Lancashire regiment torture case doctor's job in jeopardy

Derek Keilloh

Derek Keilloh

First published in News

AN Army doctor involved in a cover-up over the torture death of an Iraqi hotel receptionist, at the hands of Lancashire soldiers, has been told his future in the medical profession is hanging in the balance.

Dr Derek Keilloh, 37, found guilty of lying over the detention centre death of Baha Mousa, while attached to the former Queen's Lancashire Regiment, has been told by a Medical Practitioners Tribunal Service panel that his fitness to practice is impaired.

Dr Keilloh had a number of misconduct charges proved against him on Sunday, surrounding the death of Mr Mousa, who had more than 90 separate injuries, inflicted by QLR troops after his September 2003 arrest in Basra.

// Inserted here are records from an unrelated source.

Lemma App_normalize_falls_back (df : DataFrame) (m : Machine) (col : Series)
    (e : Exn) :
  column "geometry" (columns df) = Some col ->
  dtype col = DObject \/ dtype col = DCategory ->
  from_wkb col = Raise e ->
  App.normalize df m
  = (g <- lift (gpd_GeoDataFrame df (GeomColumn "geometry")) ;;
     assign_gdf_chunk g ;;
     assume_4326 ;;
     chunk_to_write <- read_gdf_chunk ;;
     ret (Spatial chunk_to_write)) m.
Proof.
  intros Hcol Hdtype Hwkb. unfold App.normalize. rewrite Hcol.
  destruct Hdtype as [Hd | Hd]; rewrite Hd;
    unfold bind at 1; unfold try_except;
    unfold bind at 1; unfold lift at 1; rewrite Hwkb;
    unfold bind at 1 4; unfold lift;
    destruct (gpd_GeoDataFrame df (GeomColumn "geometry")); reflexivity.
Qed.

End Decoding.

(** C3, as the scripts have it.  In the recreated script, a batch on whose
    geometry column the normalizer calls [GeoSeries.from_wkb] (the
    'geometry' fallback, or the probed column when its first value is
    [bytes]) and gets a decode error makes the normalizer raise that error;
    it reaches the outer handler, is shown, and the run stops there: the
    chunk is not written and no later batch is read.  In [src/app.py]
    whatever [gpd.from_wkb] raises is caught by the bare [except] around
    it: the normalizer goes on with
    [GeoDataFrame(df_chunk, geometry='geometry')] on the undecoded column,
    and what that call does decides the chunk. *)
Theorem decode_failure {L : Library} :
  (forall f db src engine pf m0 m1 pre post b df col e,
     config_ok recreate_project_py f = true ->
     determine_source f = Some src ->
     Recreated.setup f src (boot db) = (m0, Ok (engine, pf)) ->
     iter_batches pf batch_size = pre ++ b :: post ->
     for_each pre (Recreated.body f engine) m0 = (m1, Ok tt) ->
     Recreated.convert b = Ok df ->
     Recreated.decoded_column (is_spatial_file m1) (detected_geometry_col m1) df
       = Some col ->
     GeoSeries_from_wkb col = Raise e ->
     Recreated.normalize df m1 = (m1, Raise e) /\
     Recreated.start_import f (boot db)
     = (logged [st_error (ErrorDuringImport e); st_exception e] m1, Ok tt))
  /\
  (forall df m col e,
     column "geometry" (columns df) = Some col ->
     dtype col = DObject \/ dtype col = DCategory ->
     from_wkb col = Raise e ->
     App.normalize df m
     = (g <- lift (gpd_GeoDataFrame df (GeomColumn "geometry")) ;;
        assign_gdf_chunk g ;;
        assume_4326 ;;
        chunk_to_write <- read_gdf_chunk ;;
        ret (Spatial chunk_to_write)) m).
Proof.
  split.
  - intros f db src engine pf m0 m1 pre post b df col e
      Hcfg Hsrc Hsetup Hsplit Hpre Hconv Hcol Hwkb.
    pose proof (Recreated_normalize_raises df m1 col e Hcol Hwkb) as Hnorm.
    split; [exact Hnorm | ].
    apply (run_aborts recreate_project_py f db src engine pf m0 m1 m1
             pre post b); auto.
    simpl. unfold Recreated.body, Recreated.prepare, bind, lift.
    rewrite Hconv, Hnorm. reflexivity.
  - intros df m col e. apply App_normalize_falls_back.
Qed.

(** One batch whose 'geometry' column holds two bytes that are no WKB: the
    recreated script ends with the decode error and nothing written;
    the normalizer of [src/app.py] ends with the constructor's [TypeError]. *)
Lemma decode_failure_witness :
  (errors (Inputs.bad_bytes_log recreate_project_py)
   = [ErrorDuringImport
        (WKBReadingError
           "Could not create geometry because of errors while reading input.")]
   /\
   written (Inputs.bad_bytes_log recreate_project_py) = []) /\
  App.normalize (L := Inputs.bad_lib) Inputs.bad_frame
    (boot (L := Inputs.bad_lib) Reference.empty)
  = (boot (L := Inputs.bad_lib) Reference.empty,
     Raise (TypeError "Input must be valid geometry objects")).
Proof.
  destruct (decode_failure (L := Inputs.bad_lib)) as (Hrecreated & Happ).
  pose (src := SourcePath "/mnt/data/big_file.parquet").
  pose (engine := {| url := db_url (Inputs.form append_) |}).
  pose (m0 := fst (Recreated.setup (L := Inputs.bad_lib) (Inputs.form append_)
                     src (boot (L := Inputs.bad_lib) Reference.empty))).
  split.
  - destruct (Hrecreated (Inputs.form append_) Reference.empty src engine
                Inputs.bad_bytes m0 m0 [] []
                (Inputs.batch_of Inputs.bad_frame) Inputs.bad_frame
                Inputs.bad_column
                (WKBReadingError
                   "Could not create geometry because of errors while reading input.")
                eq_refl eq_refl eq_refl eq_refl eq_refl eq_refl eq_refl eq_refl)
      as (_ & Hrun).
    unfold Inputs.bad_bytes_log, final. simpl start_import. rewrite Hrun.
    split; reflexivity.
  - rewrite (Happ Inputs.bad_frame _ Inputs.bad_column
               (AttributeError "module 'geopandas' has no attribute 'from_wkb'")
               eq_refl (or_introl eq_refl) eq_refl).
    reflexivity.
Defined.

Tom Kark QC, representing the General Medical Council, said that while the circumstances of the case were removed from 'the usual clinical environment', Dr Keilloh's actions amounted to 'serious misconduct'.

He said the doctor was responsible for ‘a significant series of failings in respect of patient care’.

Timothy Langdale QC, for Dr Keilloh, said his client had suffered from a lack of training and had no induction prior to his deployment.

The panel ruled his fitness to practise was impaired, and must now decide what penalty, including striking-off, is appropriate.